= Your task =
In the records below, find the line that contains "else if t <? 60 then" and the line that contains "0xd807aa9812835b01243185be550c7dc3;", then retype exactly those two lines and every line between them.

= Input data =
=== Section Start ===

(* ===== verification/Cong.v ===== *)
(** * Congruence modulo an integer

    An equivalence coarser than equality, with the morphisms that let
    [rewrite] work under sums, differences, products and powers. *)

From S2P Require Import Prelude.
From Stdlib Require Import Zdivisibility.

Definition cong (n x y : Z) : Prop := exists k, x = y + k * n.

Declare Scope cong_scope.
Delimit Scope cong_scope with cong.
Notation "x ≡[ n ] y" := (cong n x y)
  (at level 70, n at level 200, no associativity, format "x  ≡[ n ]  y") : cong_scope.
#[global] Open Scope cong_scope.

#[global] Instance cong_equiv n : Equivalence (cong n).
Proof.
  split.
  - intros x. exists 0. lia.
  - intros x y [k ->]. exists (- k). lia.
  - intros x y z [k ->] [j ->]. exists (j + k). lia.
Qed.

#[global] Instance cong_add n : Proper (cong n ==> cong n ==> cong n) Z.add.
Proof. intros x x' [k ->] y y' [j ->]. exists (k + j). lia. Qed.

#[global] Instance cong_sub n : Proper (cong n ==> cong n ==> cong n) Z.sub.
Proof. intros x x' [k ->] y y' [j ->]. exists (k - j). lia. Qed.

#[global] Instance cong_mul n : Proper (cong n ==> cong n ==> cong n) Z.mul.
Proof. intros x x' [k ->] y y' [j ->]. exists (k * y' + x' * j + k * j * n). lia. Qed.

#[global] Instance cong_opp n : Proper (cong n ==> cong n) Z.opp.
Proof. intros x x' [k ->]. exists (- k). lia. Qed.

Lemma cong_pow n x y e : 0 <= e -> x ≡[n] y -> x ^ e ≡[n] y ^ e.
Proof.
  intros He Hxy. revert e He. apply natlike_ind; [reflexivity |].
  intros e He IH. rewrite !Z.pow_succ_r by done. by rewrite IH, Hxy.
Qed.

Lemma cong_eq n x y : x = y -> x ≡[n] y.
Proof. intros ->. reflexivity. Qed.

Lemma cong_mod n x : n <> 0 -> x mod n ≡[n] x.
Proof. intros. exists (- (x / n)). pose proof (Z.div_mod x n H). lia. Qed.

Lemma cong_mod_eq n x y : n <> 0 -> x ≡[n] y -> x mod n = y mod n.
Proof. intros Hn [k ->]. by rewrite Z.mod_add. Qed.

Lemma mod_eq_cong n x y : n <> 0 -> x mod n = y mod n -> x ≡[n] y.
Proof. intros Hn E. rewrite <- (cong_mod n x), <- (cong_mod n y) by done. by rewrite E. Qed.

Lemma cong_small n x y : x ≡[n] y -> 0 <= x < n -> x = y mod n.
Proof. intros H Hx. rewrite <- (cong_mod_eq n x y) by (lia || done). by rewrite Z.mod_small. Qed.

Lemma cong_mult n x y k : x = y + k * n -> x ≡[n] y.
Proof. intros ->. by exists k. Qed.

Lemma cong_cancel_r n r x y : Z.coprime n r -> x * r ≡[n] y * r -> x ≡[n] y.
Proof.
  intros Hrp [k Hk].
  assert (Hd : (n | r * (x - y))) by (exists k; lia).
  destruct (Z.gauss _ _ _ Hd Hrp) as [q Hq]. exists q. lia.
Qed.

Lemma odd_coprime_pow2 n k : 0 <= k -> n mod 2 = 1 -> Z.coprime n (2 ^ k).
Proof.
  intros Hk Hn. apply Z.coprime_pow_r; [done |]. apply Z.bezout_1_gcd.
  exists 1, (- (n / 2)). pose proof (Z.div_mod n 2). lia.
Qed.
(* ===== verification/Sha.v ===== *)
(** * SHA-1 and SHA-256 of libmincrypt

    Models src/system/core/libmincrypt/sha.c and sha256.c with the context
    record of include/mincrypt/hash-internal.h. Both files share their
    streaming code line by line, so [Section Stream] holds it once, over the
    block function, and the two modules instantiate it. The reference
    definitions ([md_digest], [sha1_compress], [sha256_compress]) follow
    FIPS 180-4: pad the whole message, then fold the compression function over
    its 64-byte blocks. *)

From S2P Require Import Prelude.

(** ** struct HASH_CTX *)
Inductive HASH_VTAB := SHA_VTAB | SHA256_VTAB.

Record HASH_CTX := mk_HASH_CTX {
  ctx_f : HASH_VTAB;
  ctx_count : Z;
  ctx_buf : bytes;
  ctx_state : list Z;
}.

Definition set_buf (ctx : HASH_CTX) (b : bytes) : HASH_CTX :=
  mk_HASH_CTX (ctx_f ctx) (ctx_count ctx) b (ctx_state ctx).
Definition set_count (ctx : HASH_CTX) (c : Z) : HASH_CTX :=
  mk_HASH_CTX (ctx_f ctx) c (ctx_buf ctx) (ctx_state ctx).
Definition set_state (ctx : HASH_CTX) (s : list Z) : HASH_CTX :=
  mk_HASH_CTX (ctx_f ctx) (ctx_count ctx) (ctx_buf ctx) s.

(** The C arrays are [uint8_t buf[64]] and [uint32_t state[8]]. *)
Record ctx_shape (ctx : HASH_CTX) : Prop := mk_ctx_shape {
  sh_buf_len : length (ctx_buf ctx) = 64%nat;
  sh_buf : bytes_ok (ctx_buf ctx);
  sh_state_len : length (ctx_state ctx) = 8%nat;
  sh_state : Forall (in_range 32) (ctx_state ctx);
}.

(** The first loop of both block functions: 16 big-endian words. *)
Definition load_word (buf : bytes) (t : Z) : Z :=
  let tmp := u32 (Z.shiftl (rd buf (4 * t)) 24) in
  let tmp := Z.lor tmp (u32 (Z.shiftl (rd buf (4 * t + 1)) 16)) in
  let tmp := Z.lor tmp (u32 (Z.shiftl (rd buf (4 * t + 2)) 8)) in
  Z.lor tmp (rd buf (4 * t + 3)).

Definition load_words (buf : bytes) : list Z :=
  for_ 16 0 (fun t W => W ++ [load_word buf t]) [].

Definition rol (bits value : Z) : Z :=
  Z.lor (u32 (Z.shiftl value bits)) (Z.shiftr value (32 - bits)).
Definition ror (value bits : Z) : Z :=
  Z.lor (Z.shiftr value bits) (u32 (Z.shiftl value (32 - bits))).
Definition shr (value bits : Z) : Z := Z.shiftr value bits.

(** ** Streaming, shared by SHA_* and SHA256_* *)
Section Stream.
Context (transform : HASH_CTX -> HASH_CTX).

Fixpoint update_loop (ctx : HASH_CTX) (i : Z) (data : bytes) : HASH_CTX :=
  match data with
  | [] => ctx
  | b :: data' =>
      let ctx := set_buf ctx (<[Z.to_nat i := b]> (ctx_buf ctx)) in
      let i := i + 1 in
      if i =? 64 then update_loop (transform ctx) 0 data'
      else update_loop ctx i data'
  end.

Definition hash_update (ctx : HASH_CTX) (data : bytes) : HASH_CTX :=
  let i := i32 (Z.land (ctx_count ctx) 63) in
  let ctx := set_count ctx (u64 (ctx_count ctx + Z.of_nat (length data))) in
  update_loop ctx i data.

(** [while ((ctx->count & 63) != 56) update(ctx, "\0", 1);] *)
Fixpoint pad_loop (fuel : nat) (ctx : HASH_CTX) : outcome HASH_CTX :=
  if Z.land (ctx_count ctx) 63 =? 56 then Ret ctx
  else match fuel with
       | O => Diverge
       | S fuel' => pad_loop fuel' (hash_update ctx [0])
       end.

Definition hash_final (nwords : nat) (ctx : HASH_CTX) : outcome HASH_CTX :=
  let cnt := u64 (ctx_count ctx * 8) in
  let ctx := hash_update ctx [128] in
  ctx ← pad_loop 64 ctx;
  let ctx := for_ 8 0 (fun i ctx =>
    hash_update ctx [u8 (Z.shiftr cnt ((7 - i) * 8))]) ctx in
  Ret (for_ nwords 0 (fun i ctx =>
    set_buf ctx (store_word (ctx_buf ctx) i (rd (ctx_state ctx) i))) ctx).
End Stream.

(** ** sha.c *)
Definition SHA_DIGEST_SIZE : Z := 20.

(** [for (; t < 80; t++) W[t] = rol(1, W[t-3] ^ W[t-8] ^ W[t-14] ^ W[t-16])] *)
Definition sha1_schedule (buf : bytes) : list Z :=
  for_ 64 16 (fun t W =>
    W ++ [rol 1 (Z.lxor (Z.lxor (Z.lxor (rd W (t - 3)) (rd W (t - 8)))
                                (rd W (t - 14))) (rd W (t - 16)))])
    (load_words buf).

Definition sha1_round (W : list Z) (t : Z) (v : Z * Z * Z * Z * Z) : Z * Z * Z * Z * Z :=
  let '(A, B, C, D, E) := v in
  let tmp := u32 (rol 5 A + E + rd W t) in
  let tmp :=
    if t <? 20 then
      u32 (tmp + (Z.lxor D (Z.land B (Z.lxor C D)) + 0x5A827999))
    else if t <? 40 then
      u32 (tmp + (Z.lxor (Z.lxor B C) D + 0x6ED9EBA1))
    else if t <? 60 then
      u32 (tmp + (Z.lor (Z.land B C) (Z.land D (Z.lor B C)) + 0x8F1BBCDC))
    else
      u32 (tmp + (Z.lxor (Z.lxor B C) D + 0xCA62C1D6)) in
  (tmp, A, rol 30 B, C, D).

Definition SHA1_Transform (ctx : HASH_CTX) : HASH_CTX :=
  let W := sha1_schedule (ctx_buf ctx) in
  let st := ctx_state ctx in
  let '(A, B, C, D, E) :=
    for_ 80 0 (sha1_round W) (rd st 0, rd st 1, rd st 2, rd st 3, rd st 4) in
  set_state ctx
    ([u32 (rd st 0 + A); u32 (rd st 1 + B); u32 (rd st 2 + C); u32 (rd st 3 + D);
      u32 (rd st 4 + E)] ++ drop 5 st).

Definition SHA_init (ctx : HASH_CTX) : HASH_CTX :=
  mk_HASH_CTX SHA_VTAB 0 (ctx_buf ctx)
    ([0x67452301; 0xEFCDAB89; 0x98BADCFE; 0x10325476; 0xC3D2E1F0] ++ drop 5 (ctx_state ctx)).

Definition SHA_update (ctx : HASH_CTX) (data : bytes) : HASH_CTX :=
  hash_update SHA1_Transform ctx data.

Definition SHA_final (ctx : HASH_CTX) : outcome HASH_CTX :=
  hash_final SHA1_Transform 5 ctx.

(** [ctx0]: the uninitialised stack slot of [SHA_CTX ctx]. *)
Definition SHA_hash (ctx0 : HASH_CTX) (data : bytes) : outcome bytes :=
  let ctx := SHA_init ctx0 in
  let ctx := SHA_update ctx data in
  ctx ← SHA_final ctx;
  Ret (take (Z.to_nat SHA_DIGEST_SIZE) (ctx_buf ctx)).

(** ** sha256.c *)
Definition SHA256_DIGEST_SIZE : Z := 32.

(** The four 32-bit words of one row of a table, written as one literal. *)
Definition row4 (r : Z) : list Z :=
  [u32 (Z.shiftr r 96); u32 (Z.shiftr r 64); u32 (Z.shiftr r 32); u32 r].

(** The table [K[64]], a row of the source per literal. *)
Definition K : list Z := Eval vm_compute in concat (map row4 [
    0x428a2f9871374491b5c0fbcfe9b5dba5;
    0x3956c25b59f111f1923f82a4ab1c5ed5;
    0xd807aa9812835b01243185be550c7dc3;
    0x72be5d7480deb1fe9bdc06a7c19bf174;
    0xe49b69c1efbe47860fc19dc6240ca1cc;
    0x2de92c6f4a7484aa5cb0a9dc76f988da;
    0x983e5152a831c66db00327c8bf597fc7;
    0xc6e00bf3d5a7914706ca635114292967;
    0x27b70a852e1b21384d2c6dfc53380d13;
    0x650a7354766a0abb81c2c92e92722c85;
    0xa2bfe8a1a81a664bc24b8b70c76c51a3;
    0xd192e819d6990624f40e3585106aa070;
    0x19a4c1161e376c082748774c34b0bcb5;
    0x391c0cb34ed8aa4a5b9cca4f682e6ff3;
    0x748f82ee78a5636f84c878148cc70208;
    0x90befffaa4506cebbef9a3f7c67178f2 ]).

Definition sha256_schedule (buf : bytes) : list Z :=
  for_ 48 16 (fun t W =>
    let s0 := Z.lxor (Z.lxor (ror (rd W (t - 15)) 7) (ror (rd W (t - 15)) 18))
                     (shr (rd W (t - 15)) 3) in
    let s1 := Z.lxor (Z.lxor (ror (rd W (t - 2)) 17) (ror (rd W (t - 2)) 19))
                     (shr (rd W (t - 2)) 10) in
    W ++ [u32 (rd W (t - 16) + s0 + rd W (t - 7) + s1)])
    (load_words buf).

Definition sha256_round (W : list Z) (t : Z) (v : Z * Z * Z * Z * Z * Z * Z * Z) :=
  let '(A, B, C, D, E, F, G, H) := v in
  let s0 := Z.lxor (Z.lxor (ror A 2) (ror A 13)) (ror A 22) in
  let maj := Z.lxor (Z.lxor (Z.land A B) (Z.land A C)) (Z.land B C) in
  let t2 := u32 (s0 + maj) in
  let s1 := Z.lxor (Z.lxor (ror E 6) (ror E 11)) (ror E 25) in
  let ch := Z.lxor (Z.land E F) (Z.land (u32 (Z.lnot E)) G) in
  let t1 := u32 (H + s1 + ch + rd K t + rd W t) in
  (u32 (t1 + t2), A, B, C, u32 (D + t1), E, F, G).

Definition SHA256_Transform (ctx : HASH_CTX) : HASH_CTX :=
  let W := sha256_schedule (ctx_buf ctx) in
  let st := ctx_state ctx in
  let '(A, B, C, D, E, F, G, H) :=
    for_ 64 0 (sha256_round W)
      (rd st 0, rd st 1, rd st 2, rd st 3, rd st 4, rd st 5, rd st 6, rd st 7) in
  set_state ctx
    [u32 (rd st 0 + A); u32 (rd st 1 + B); u32 (rd st 2 + C); u32 (rd st 3 + D);
     u32 (rd st 4 + E); u32 (rd st 5 + F); u32 (rd st 6 + G); u32 (rd st 7 + H)].

Definition SHA256_init (ctx : HASH_CTX) : HASH_CTX :=
  mk_HASH_CTX SHA256_VTAB 0 (ctx_buf ctx)
    [0x6a09e667; 0xbb67ae85; 0x3c6ef372; 0xa54ff53a;
     0x510e527f; 0x9b05688c; 0x1f83d9ab; 0x5be0cd19].

Definition SHA256_update (ctx : HASH_CTX) (data : bytes) : HASH_CTX :=
  hash_update SHA256_Transform ctx data.

Definition SHA256_final (ctx : HASH_CTX) : outcome HASH_CTX :=
  hash_final SHA256_Transform 8 ctx.

Definition SHA256_hash (ctx0 : HASH_CTX) (data : bytes) : outcome bytes :=
  let ctx := SHA256_init ctx0 in
  let ctx := SHA256_update ctx data in
  ctx ← SHA256_final ctx;
  Ret (take (Z.to_nat SHA256_DIGEST_SIZE) (ctx_buf ctx)).

Definition zero_ctx : HASH_CTX := mk_HASH_CTX SHA_VTAB 0 (replicate 64 0) (replicate 8 0).
(* ===== verification/Rsa.v ===== *)
(** * RSA signature verification of libmincrypt

    Models src/system/core/libmincrypt/rsa.c: word-array arithmetic modulo the
    key, Montgomery multiplication, the public exponentiation and the PKCS#1
    v1.5 check. Loops keep the code's indices; the arrays are lists of words. *)

From S2P Require Import Prelude.
From S2P Require Import Limbs.
From S2P Require Import Sha.

Definition RSANUMBYTES : Z := 256.
Definition RSANUMWORDS : Z := RSANUMBYTES / 4.

Record RSAPublicKey := mk_RSAPublicKey {
  key_len : Z;
  key_n0inv : Z;
  key_n : list Z;
  key_rr : list Z;
  key_exponent : Z;
}.

(** [a[] -= mod] *)
Definition subM (key : RSAPublicKey) (a : list Z) : list Z :=
  snd (for_ (Z.to_nat (key_len key)) 0 (fun i '(A, a) =>
    let A := i64 (A + u64 (rd a i - rd (key_n key) i)) in
    let a := wr a i (u32 A) in
    (Z.shiftr A 32, a)) (0, a)).

(** [return a[] >= mod]; the loop runs from the top word down. *)
Fixpoint geM_loop (key : RSAPublicKey) (a : list Z) (i : nat) : bool :=
  match i with
  | O => true
  | S i' =>
      if rd a (Z.of_nat i') <? rd (key_n key) (Z.of_nat i') then false
      else if rd (key_n key) (Z.of_nat i') <? rd a (Z.of_nat i') then true
      else geM_loop key a i'
  end.

Definition geM (key : RSAPublicKey) (a : list Z) : bool :=
  geM_loop key a (Z.to_nat (key_len key)).

(** montgomery [c[] += a * b[] / R % mod] *)
Definition montMulAdd (key : RSAPublicKey) (c : list Z) (a : Z) (b : list Z) : list Z :=
  let A := u64 (a * rd b 0 + rd c 0) in
  let d0 := u32 (u32 A * key_n0inv key) in
  let B := u64 (d0 * rd (key_n key) 0 + u32 A) in
  let '(A, B, c) :=
    for_ (Z.to_nat (key_len key - 1)) 1 (fun i '(A, B, c) =>
      let A := u64 (Z.shiftr A 32 + a * rd b i + rd c i) in
      let B := u64 (Z.shiftr B 32 + d0 * rd (key_n key) i + u32 A) in
      (A, B, wr c (i - 1) (u32 B))) (A, B, c) in
  let i := Z.max 1 (key_len key) in
  let A := u64 (Z.shiftr A 32 + Z.shiftr B 32) in
  let c := wr c (i - 1) (u32 A) in
  if negb (Z.shiftr A 32 =? 0) then subM key c else c.

(** montgomery [c[] = a[] * b[] / R % mod] *)
Definition montMul (key : RSAPublicKey) (c a b : list Z) : list Z :=
  let c := for_ (Z.to_nat (key_len key)) 0 (fun i c => wr c i 0) c in
  for_ (Z.to_nat (key_len key)) 0 (fun i c => montMulAdd key c (rd a i) b) c.

(** One big-endian word of the input. *)
Definition get_word (inout : bytes) (k : Z) : Z :=
  Z.lor (Z.lor (Z.lor (u32 (Z.shiftl (rd inout (k + 0)) 24))
                      (u32 (Z.shiftl (rd inout (k + 1)) 16)))
               (u32 (Z.shiftl (rd inout (k + 2)) 8)))
        (Z.shiftl (rd inout (k + 3)) 0).

(** In-place public exponentiation. [junk] is what the uninitialised local
    arrays [a], [aR] and [aaR] hold. *)
Definition modpow (junk : list Z) (key : RSAPublicKey) (inout : bytes) : outcome bytes :=
  let len := key_len key in
  let a := for_ (Z.to_nat len) 0 (fun i a => wr a i (get_word inout ((len - 1 - i) * 4))) junk in
  let aaa :=
    if key_exponent key =? 65537 then
      let aR := montMul key junk a (key_rr key) in
      let '(aR, aaR) := for_ 8 0 (fun _ '(aR, aaR) =>
        let aaR := montMul key aaR aR aR in
        let aR := montMul key aR aaR aaR in
        (aR, aaR)) (aR, junk) in
      Some (montMul key aaR aR a)
    else if key_exponent key =? 3 then
      let aR := montMul key junk a (key_rr key) in
      let aaR := montMul key junk aR aR in
      Some (montMul key aR aaR a)
    else None in
  match aaa with
  | None => Fault NullDeref
  | Some aaa =>
      let aaa := if geM key aaa then subM key aaa else aaa in
      Ret (for_ (Z.to_nat len) 0 (fun k inout => store_word inout k (rd aaa (len - 1 - k))) inout)
  end.

Definition kExpectedPadShaRsa2048 : bytes := [
    0xdc; 0xbd; 0xbe; 0x42; 0xd5; 0xf5; 0xa7; 0x2e;
    0x6e; 0xfc; 0xf5; 0x5d; 0xaf; 0x9d; 0xea; 0x68;
    0x7c; 0xfb; 0xf1; 0x67 ].

Definition kExpectedPadSha256Rsa2048 : bytes := [
    0xab; 0x28; 0x8d; 0x8a; 0xd7; 0xd9; 0x59; 0x92;
    0xba; 0xcc; 0xf8; 0x67; 0x20; 0xe1; 0x15; 0x2e;
    0x39; 0x8d; 0x80; 0x36; 0xd6; 0x6f; 0xf0; 0xfd;
    0x90; 0xe8; 0x7d; 0x8b; 0xe1; 0x7c; 0x87; 0x59 ].

(** [for (i = 0; i < hash_len; ++i) if (buf[i] != padding_hash[i]) return 0;] *)
Fixpoint cmp_loop (buf padding_hash : bytes) (n : nat) (i : Z) : bool :=
  match n with
  | O => true
  | S n' =>
      if negb (rd buf i =? rd padding_hash i) then false
      else cmp_loop buf padding_hash n' (i + 1)
  end.

(** [signature] and [hash] point to [len] and [hash_len] bytes. [SHA_hash(buf,
    len, buf)] writes the digest over the front of [buf]. *)
Definition RSA_verify (junk : list Z) (ctx0 : HASH_CTX) (key : RSAPublicKey)
    (signature : bytes) (len : Z) (hash : bytes) (hash_len : Z) : outcome Z :=
  if negb (key_len key =? RSANUMWORDS) then Ret 0
  else if negb (len =? RSANUMBYTES) then Ret 0
  else if negb (hash_len =? SHA_DIGEST_SIZE) && negb (hash_len =? SHA256_DIGEST_SIZE) then Ret 0
  else if negb (key_exponent key =? 3) && negb (key_exponent key =? 65537) then Ret 0
  else
    let buf := for_ (Z.to_nat len) 0 (fun i buf => buf ++ [rd signature i]) [] in
    buf ← modpow junk key buf;
    let buf := for_ (Z.to_nat hash_len) 0 (fun k buf =>
      let i := len - hash_len + k in
      wr buf i (Z.lxor (rd buf i) (rd hash k))) buf in
    if hash_len =? SHA_DIGEST_SIZE then
      d ← SHA_hash ctx0 buf;
      let buf := d ++ drop (length d) buf in
      Ret (if cmp_loop buf kExpectedPadShaRsa2048 (Z.to_nat hash_len) 0 then 1 else 0)
    else
      d ← SHA256_hash ctx0 buf;
      let buf := d ++ drop (length d) buf in
      Ret (if cmp_loop buf kExpectedPadSha256Rsa2048 (Z.to_nat hash_len) 0 then 1 else 0).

=== Section End ===

= Result for this task =
    else if t <? 60 then
      u32 (tmp + (Z.lor (Z.land B C) (Z.land D (Z.lor B C)) + 0x8F1BBCDC))
    else
      u32 (tmp + (Z.lxor (Z.lxor B C) D + 0xCA62C1D6)) in
  (tmp, A, rol 30 B, C, D).

Definition SHA1_Transform (ctx : HASH_CTX) : HASH_CTX :=
  let W := sha1_schedule (ctx_buf ctx) in
  let st := ctx_state ctx in
  let '(A, B, C, D, E) :=
    for_ 80 0 (sha1_round W) (rd st 0, rd st 1, rd st 2, rd st 3, rd st 4) in
  set_state ctx
    ([u32 (rd st 0 + A); u32 (rd st 1 + B); u32 (rd st 2 + C); u32 (rd st 3 + D);
      u32 (rd st 4 + E)] ++ drop 5 st).

Definition SHA_init (ctx : HASH_CTX) : HASH_CTX :=
  mk_HASH_CTX SHA_VTAB 0 (ctx_buf ctx)
    ([0x67452301; 0xEFCDAB89; 0x98BADCFE; 0x10325476; 0xC3D2E1F0] ++ drop 5 (ctx_state ctx)).

Definition SHA_update (ctx : HASH_CTX) (data : bytes) : HASH_CTX :=
  hash_update SHA1_Transform ctx data.

Definition SHA_final (ctx : HASH_CTX) : outcome HASH_CTX :=
  hash_final SHA1_Transform 5 ctx.

(** [ctx0]: the uninitialised stack slot of [SHA_CTX ctx]. *)
Definition SHA_hash (ctx0 : HASH_CTX) (data : bytes) : outcome bytes :=
  let ctx := SHA_init ctx0 in
  let ctx := SHA_update ctx data in
  ctx ← SHA_final ctx;
  Ret (take (Z.to_nat SHA_DIGEST_SIZE) (ctx_buf ctx)).

(** ** sha256.c *)
Definition SHA256_DIGEST_SIZE : Z := 32.

(** The four 32-bit words of one row of a table, written as one literal. *)
Definition row4 (r : Z) : list Z :=
  [u32 (Z.shiftr r 96); u32 (Z.shiftr r 64); u32 (Z.shiftr r 32); u32 r].

(** The table [K[64]], a row of the source per literal. *)
Definition K : list Z := Eval vm_compute in concat (map row4 [
    0x428a2f9871374491b5c0fbcfe9b5dba5;
    0x3956c25b59f111f1923f82a4ab1c5ed5;
    0xd807aa9812835b01243185be550c7dc3;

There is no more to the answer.